Le PPS répond au communiqué du cabinet royal par un autre communiqué
Le fait, bien qu’il ait été attendu tout au long de la journée d’hier, est assez peu fréquent pour être souligné. Généralement, on ne répond pas au palais…on réagit, ou on prend acte, tout au plus. Le PPS, suite à la publication du rude communiqué du Cabinet royal contre les propos tenus par son SG Nabil Benabdalla, a répondu, réitérant son loyalisme, mais tenant à son indépendance dans la décision, sans toutefois revenir sur le terme « tahakkoum », duquel tout est parti.
Que dit le communiqué ? Que le PPS, réuni en Bureau politique, reste fidèle à son histoire de défense de l’intégrité territoriale du Maroc et de construction d’un Etat démocratique, « dans le cadre de la stabilité » et du respect des fondamentaux de la Nation, à leur tête l’institution royale, « à laquelle le PPS témoigne de sa haute considération et de son entier loyalisme », comme cela s’est toujours reflété dans les communiqués et décisions des instances dirigeantes.
Cela étant, le PPS déclare que, fidèle à son histoire et à la morale politique, « (il) fut, est et restera fidèle à son référentiel idéologique, à son actif militant et à l’indépendance de sa décision politique, en sa qualité de parti uni et solidaire » à travers tous ses organes et instances dirigeantes.
Concernant les rebondissements de la vie politique et de son actualité, commentées par le parti à travers son secrétaire général en sa qualité de porte-parole officiel du PPS, ce dernier estime que « cela est tout à fait ordinaire dans les sociétés démocratiques et traduit la compétition naturelle entre les partis et l’affrontement idéologique.
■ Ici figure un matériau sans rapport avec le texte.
Lemma wp_true {A} (m : M S E A) s : wp m (fun _ _ => True) (fun _ _ => True) s.
Proof. unfold wp. by destruct (m s) as [[] ?]. Qed.

Lemma wp_zoom {T F A} (get : S -> T) (put : T -> S -> S) (err : F -> E) (m : M T F A)
    (Q : A -> S -> Prop) (R : E -> S -> Prop) s :
  (match m (get s) with
   | (Ok a, t) => Q a (put t s) | (Err e, t) => R (err e) (put t s)
   end) -> wp (zoom get put err m) Q R s.
Proof. unfold wp, zoom. by destruct (m (get s)) as [[a|e] t]. Qed.
End wp.

(** A state predicate that is carried along, whatever happens. *)
Definition carries {S} (J : S -> Prop) (a b : S) : Prop := J a -> J b.

#[export] Instance carries_preorder {S} (J : S -> Prop) : PreOrder (carries J).
Proof. split; [by intros a Ha|]. intros a b c H1 H2 Ha. by apply H2, H1. Qed.

Section preserves_more.
Context {S E : Type} (R : S -> S -> Prop) `{!PreOrder R}.

Lemma preserves_catch {A} (m : M S E A) (h : E -> M S E A) :
  preserves R m -> (forall e, preserves R (h e)) -> preserves R (catch m h).
Proof.
  intros Hm Hh s. specialize (Hm s). unfold catch. destruct (m s) as [[a|e] s1]; simpl in *; [done|].
  etransitivity; [exact Hm|apply Hh].
Qed.

Lemma preserves_zoom {T F A} (R' : T -> T -> Prop) (get : S -> T) (put : T -> S -> S) (err : F -> E)
    (m : M T F A) :
  preserves R' m -> (forall s t, R' (get s) t -> R s (put t s)) -> preserves R (zoom get put err m).
Proof.
  intros Hm Hp s. specialize (Hm (get s)). unfold zoom. destruct (m (get s)) as [[a|e] t]; by apply Hp.
Qed.

Lemma preserves_wp {A} (m : M S E A) :
  preserves R m <-> forall s, wp m (fun _ s' => R s s') (fun _ s' => R s s') s.
Proof. split; intros H s; specialize (H s); unfold wp in *; by destruct (m s) as [[] ?]. Qed.
End preserves_more.

(** What is carried through [m] holds after it. *)
Lemma wp_carries {S E A} (J : S -> Prop) (m : M S E A) s :
  preserves (carries J) m -> J s -> wp m (fun _ s' => J s') (fun _ s' => J s') s.
Proof. intros H Hs. specialize (H s Hs). unfold wp. by destruct (m s) as [[] ?]. Qed.

(** One step of a computation in [wp]; branches are left to the caller. *)
Ltac wp_step :=
  match goal with
  | |- wp (mbind _ _) _ _ _ => apply wp_bind
  | |- wp (mret _) _ _ _ => apply wp_ret
  | |- wp (raise _) _ _ _ => apply wp_raise
  | |- wp (gets _) _ _ _ => apply wp_gets
  | |- wp (modify _) _ _ _ => apply wp_modify
  | |- wp (catch _ _) _ _ _ => apply wp_catch
  end; cbv beta.
Ltac wp_steps := repeat wp_step.
(** The base-image tag determines what was asked for: two accepted [android:]
    sections name the same image exactly when they have the same version and
    resolve to the same vendor, and no vendor is resolved exactly when the intent
    is [none]. *)
Theorem base_image_tag_faithful a b a' b' :
  Android_validate a = Ok a' -> Android_validate b = Ok b' ->
  (base_image_tag a = base_image_tag b <->
   android_version a = android_version b /\ resolve_gapps_vendor a = resolve_gapps_vendor b)
  /\ (resolve_gapps_vendor a = None <-> gapps a = gapps_none).
Proof.
  intros (_ & Hva & Hna)%Android_validate_ok (_ & Hvb & _)%Android_validate_ok.
  split; [|by apply resolve_gapps_vendor_none].
  unfold base_image_tag. split; [|by intros [-> ->]].
  assert (forall v, v ∈ _VALID_ANDROID_VERSIONS -> 0 <= v) as Hpos.
  { unfold _VALID_ANDROID_VERSIONS. intros v. set_unfold. lia. }
  intros H%app_inv_head. apply (app_sep_inj "."%char) in H as [Hv H];
    [|by apply str_of_Z_free; auto..].
  apply str_of_Z_inj in Hv. split; [done|]. apply slug_inj.
  by simplify_eq/=.
Qed.

Lemma base_image_tag_faithful_witness :
  let a := mkAndroid 14 minimal None in
  let b := mkAndroid 14 full (Some litegapps) in
  Android_validate a = Ok a /\ Android_validate b = Ok b /\
  base_image_tag a = base_image_tag b /\
  (resolve_gapps_vendor a = None <-> gapps a = gapps_none).
Proof.
  simpl. split; [vm_compute; reflexivity|]. split; [vm_compute; reflexivity|].
  pose proof (base_image_tag_faithful (mkAndroid 14 minimal None)
    (mkAndroid 14 full (Some litegapps)) (mkAndroid 14 minimal None)
    (mkAndroid 14 full (Some litegapps)) ltac:(vm_compute; reflexivity)
    ltac:(vm_compute; reflexivity)) as [H1 H2].
  split; [apply H1; split; reflexivity|exact H2].
Defined.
Quant aux idées exprimées dans le cadre de l’évolution normale de la démocratie dans le pays, il s’agit de prises de positions qui ne remontent pas à la direction actuelle du PPS mais à bien avant ».
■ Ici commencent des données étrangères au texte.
(* ===== verification/Registry.v ===== *)
(** * [src/src/beetroot/registry.py]: the instance registry

    The user-global [instances.json], with one definition per function of the
    file.  File contents are modelled after [json.loads]: a document, text that is
    not JSON, or bytes that are not UTF-8.  A Python dict is an ordered association
    list.  Pydantic's validation of a backend payload and of a row's [index] and
    [created_at] is a parameter (the class [Pydantic]), with the round trip the
    code relies on as its laws ([PydanticLaws]). *)
From stdpp Require Import base list strings gmap sorting.
From Stdlib Require Import ZArith QArith Lia.
From S2P Require Import Prelude PyStr Config Ports.
Local Open Scope stdpp_scope.
Local Open Scope Z_scope.

Definition SCHEMA_VERSION : Z := 3.

(** ** JSON *)

Inductive json : Type :=
| JNull
| JBool (b : bool)
| JInt (z : Z)
| JFloat (q : Q)
| JNonFinite                       (* NaN and the infinities *)
| JStr (s : string)
| JList (l : list json)
| JObj (d : list (string * json)).

Notation jdict := (list (string * json)).

(** A file as [path.read_text()] and [json.loads] see it. *)
Inductive content : Type :=
| NotUtf8                          (* [read_text] raises UnicodeDecodeError *)
| NotJson (empty : bool)           (* [json.loads] raises JSONDecodeError *)
| Doc (j : json).

Definition size_positive (c : content) : bool :=
  match c with NotJson true => false | _ => true end.

(** [v == 3] on a loaded value. *)
Definition eq_schema_version (v : option json) : bool :=
  match v with
  | Some (JInt z) => z =? SCHEMA_VERSION
  | Some (JFloat q) => Qeq_bool q (inject_Z SCHEMA_VERSION)
  | _ => false
  end.

(** [raw.get("version") if isinstance(raw, dict) else None]. *)
Definition version_of (raw : json) : option json :=
  match raw with JObj d => Dict.get "version" d | _ => None end.

(** ** Backend configs *)

(** A registered class: the three of this file, or a third party's. *)
Inductive backend_class : Type := RedroidCls | AdbCls | VmCls | ThirdPartyCls (name : string).

#[export] Instance backend_class_eq_dec : EqDecision backend_class.
Proof. solve_decision. Defined.

Inductive BackendConfig : Type :=
| RedroidBackendConfig (absolute_path : string) (stealth_paths : list (string * string))
| AdbBackendConfig (serial : string)
| VmBackendConfig (absolute_path : string)
| ThirdPartyBackendConfig (cls kind : string) (fields : jdict)
| UnresolvedBackendConfig (kind : string) (raw : jdict).

(** [_BACKEND_CONFIG_REGISTRY]: kind to class. *)
Definition class_registry : Type := list (string * backend_class).
Definition in_tree_classes : class_registry :=
  [("redroid", RedroidCls); ("adb", AdbCls); ("vm", VmCls)].

Definition backend_kind (b : BackendConfig) : string :=
  match b with
  | RedroidBackendConfig _ _ => "redroid"
  | AdbBackendConfig _ => "adb"
  | VmBackendConfig _ => "vm"
  | ThirdPartyBackendConfig _ k _ => k
  | UnresolvedBackendConfig k _ => k
  end.

Definition class_of (b : BackendConfig) : option backend_class :=
  match b with
  | RedroidBackendConfig _ _ => Some RedroidCls
  | AdbBackendConfig _ => Some AdbCls
  | VmBackendConfig _ => Some VmCls
  | ThirdPartyBackendConfig c _ _ => Some (ThirdPartyCls c)
  | UnresolvedBackendConfig _ _ => None
  end.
« Cette affaire se réduit à la confrontation naturelle entre les partis, et il n’a jamais été dans les intentions du PPS ni de son SG d’y impliquer l’institution royale, d’une façon ou d’une autre », affirme le communiqué, qui ajoute que « le PPS, et en considération à la nature de cette phase politique et de ce qu’elle requiert comme sagesse, clairvoyance, retenue et sens de la responsabilité », déclare que « l’intérêt supérieur du pays et du peuple requiert un engagement national authentique et la mobilisation de tous les moyens, pour que l’objectif ultime reste la lutte pour l’édification d’une société émancipée et démocratique afin de relever les nombreux défis qui se posent au Maroc d’aujourd’hui (…) dans le cadre d’une pratique démocratique égalitaire sous la haute protection de l’institution royale (…) que nous considérons comme l’arbitre suprême, placé au-dessus de toutes les considérations ».
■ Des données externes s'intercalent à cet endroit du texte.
(* ===== verification/RegistryOps.v ===== *)
(** * The registry's operations: what each does on every branch

    Functional specifications of the operations of [Registry], the invariant the
    file keeps under any sequence of them, and the behaviours of damaged files. *)
From stdpp Require Import base list strings gmap sorting relations.
From Stdlib Require Import ZArith QArith Lia.
From S2P Require Import Prelude PyStr Config Ports Registry.
Local Open Scope stdpp_scope.
Local Open Scope Z_scope.

Section ops.
Context `{P : Pydantic} `{L : !PydanticLaws P}.
Abbreviation RegistryFile := (list (string * InstanceMeta)).
Implicit Types (data : RegistryFile) (w : world).

(** What every locked operation starts with. *)
Definition opened w : result reg_error RegistryFile * world :=
  (_locked_exclusive ;; _read) w.

Definition stored data w : world := set_reg (Some (Doc (_registry_to_json data))) w.

Lemma locked_then {A} (k : RegistryFile -> M world reg_error A) w :
  (_locked_exclusive ;; data ← _read; k data) w =
  match opened w with
  | (Ok data, w1) => k data w1
  | (Err e, w1) => (Err e, w1)
  end.
Proof.
  unfold opened. unfold mbind, M_bind.
  destruct (_locked_exclusive w) as [[[]|e] w1]; [|done].
  by destruct (_read w1) as [[d|e] w2].
Qed.

Lemma opened_written w data :
  reg w = Some (Doc (_registry_to_json data)) -> file_wf data -> opened w = (Ok data, w).
Proof.
  intros Hr Hd. unfold opened, mbind, M_bind, _locked_exclusive. rewrite Hr.
  by apply read_written.
Qed.

Lemma opened_missing w : reg w = None -> opened w = (Ok [], stored [] w).
Proof.
  intros Hr. unfold opened, mbind, M_bind, _locked_exclusive. rewrite Hr.
  apply (read_written (stored [] w) []); [done|].
  split; [apply NoDup_nil_2|constructor].
Qed.

Lemma opened_wf w data w1 : opened w = (Ok data, w1) -> file_wf data.
Proof.
  intros H. unfold opened in H.
  apply M_bind_inv in H as [(u & w2 & _ & H)|(e & _ & ?)]; [|done].
  by eapply read_wf.
Qed.

(** ** [add_allocating] *)

Lemma elem_indices_of data i :
  i ∈ indices_of data <-> exists n m, (n, m) ∈ data /\ index m = i.
Proof.
  unfold indices_of. rewrite elem_of_list_to_set, list_elem_of_In, in_map_iff. split.
  - intros ([n m] & <- & Hin). exists n, m. by rewrite list_elem_of_In.
  - intros (n & m & Hin & <-). exists (n, m). by rewrite <- list_elem_of_In.
Qed.

Lemma add_allocating_cases name path b now w data w1 :
  opened w = (Ok data, w1) ->
  match requested_backend path b with
  | Err e => add_allocating name path b now w = (Err e, w)
  | Ok bk =>
      if Dict.mem name data
      then add_allocating name path b now w = (Err (AlreadyRegistered name), w1)
      else exists i, 0 <= i /\ i ∉ indices_of data /\
        (forall j, 0 <= j < i -> j ∈ indices_of data) /\
        add_allocating name path b now w =
          if decide (i <= _MAX_PORT_INDEX)
          then (Ok i, stored (data ++ [(name, mkInstanceMeta bk i now)]) w1)
          else (Err (BadIndex (IndexTooLarge i)), w1)
  end.
Proof.
  intros Ho. unfold add_allocating.
  destruct (requested_backend path b) as [bk|e]; [|done].
  rewrite lift_ok_bind, locked_then, Ho.
  destruct (Dict.mem name data) eqn:Hm; [done|].
  destruct (lowest_free_index_least (indices_of data)) as (i & Hi & [H0 _] & Hn & Hb).
  exists i. split_and!; [done..|].
  unfold mbind, M_bind, lift. rewrite Hi. unfold _check_index, raise_if.
  destruct (Z.ltb_spec i 0); [lia|]. simpl.
  case_decide as Hmax.
  - destruct (Z.ltb_spec _MAX_PORT_INDEX i); [lia|]. unfold stored. simpl.
    rewrite Dict.set_fresh; [done|]. unfold Dict.mem in Hm. by destruct (Dict.get name data).
  - by destruct (Z.ltb_spec _MAX_PORT_INDEX i); [|lia].
Qed.

(** [add_allocating] on every branch, from the registry [data] it reads: with
    neither a path nor a backend it raises before touching the file; a name already
    present is refused; otherwise the least free index is taken, and if that is
    within the port range exactly one row is appended under the name, everything
    else unchanged — if not, the call raises and the file stays as it was read. *)
Theorem add_allocating_spec name path b now w data w1 :
  opened w = (Ok data, w1) ->
  match requested_backend path b with
  | Err e => add_allocating name path b now w = (Err e, w)
  | Ok bk =>
      if Dict.mem name data
      then add_allocating name path b now w = (Err (AlreadyRegistered name), w1)
      else exists i, 0 <= i /\ i ∉ indices_of data /\
        (forall j, 0 <= j < i -> j ∈ indices_of data) /\
        add_allocating name path b now w =
          if decide (i <= _MAX_PORT_INDEX)
          then (Ok i, stored (data ++ [(name, mkInstanceMeta bk i now)]) w1)
          else (Err (BadIndex (IndexTooLarge i)), w1)
  end.
Proof. exact (add_allocating_cases name path b now w data w1). Qed.

(** ** The invariant *)

Definition row_indices data : list Z := map (fun '(_, m) => index m) data.

(** Well-formed rows, distinct indices, every index one the port code accepts. *)
Record data_inv data : Prop := {
  di_wf : file_wf data;
  di_distinct : NoDup (row_indices data);
  di_range : Forall (fun i => 0 <= i <= _MAX_PORT_INDEX) (row_indices data) }.

(** The file is missing or holds the document of an invariant registry. *)
Definition reg_inv w : Prop :=
  reg w = None \/ exists data, reg w = Some (Doc (_registry_to_json data)) /\ data_inv data.

Lemma data_inv_nil : data_inv [].
Proof. split; [split; [apply NoDup_nil_2|constructor]|constructor|constructor]. Qed.

Lemma opened_inv w : reg_inv w ->
  exists data w1, opened w = (Ok data, w1) /\ data_inv data /\
    reg w1 = Some (Doc (_registry_to_json data)).
Proof.
  intros [Hn|(data & Hr & Hd)].
  - exists [], (stored [] w). split; [by apply opened_missing|].
    split; [apply data_inv_nil|done].
  - exists data, w. split; [apply opened_written; [done|apply Hd]|done].
Qed.

Lemma stored_inv data w : data_inv data -> reg_inv (stored data w).
Proof. intros. right. by exists data. Qed.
En clair, le PPS ne regrette rien de ce qu’a dit Benabdallah en impliquant presque directement le conseiller Fouad Ali al Himma dans le « tahakkoum », mais n’explique rien non plus de sa position. Il utilise des mots et expressions que l’on devine très soigneusement choisis : « la stabilité » (élément de langage du PJD), « l’institution royale, à laquelle le PPS témoigne de sa haute considération et de son entier loyalisme » (pour répondre à l’accusation de non-pertinence des propos de Benabdallah accusés d’impliquer le palais), « l’indépendance de sa décision politique » (persistant et signant sur son refus d’être inféodé, mais sans dire à qui, comment et pourquoi), « parti uni et solidaire » (pour tordre le cou aux rumeurs sur la révocation ou la démission de Benabdallah), « tout à fait ordinaire dans les sociétés démocratiques » (comme pour signifier que nous ne le sommes pas encore). Enfin, le PPS semble dire que l’institution royale s’est sentie impliquée, alors qu’en réalité elle ne l’est pas, et il appelle à la sagesse, la clairvoyance, la retenue et le sens de la responsabilité, dans un passage qui est une réponse au mot « irresponsable » figurant dans le communiqué du palais. Pour cet appel à la retenue, à la sagesse, et à la modération, chacun est libre d’en faire la lecture qu’il voudra, et de définir à qui cela s’adresse…
On notera cependant le total mutisme de l'allié du PPS, en l'occurrence le PJD, dont ni les instances ni le secrétaire général Abdelilah Benkirane ne se sont prononcés sur cette affaire, ne mettant en ligne sur leur site ni le communiqué du palais ni celui du PPS.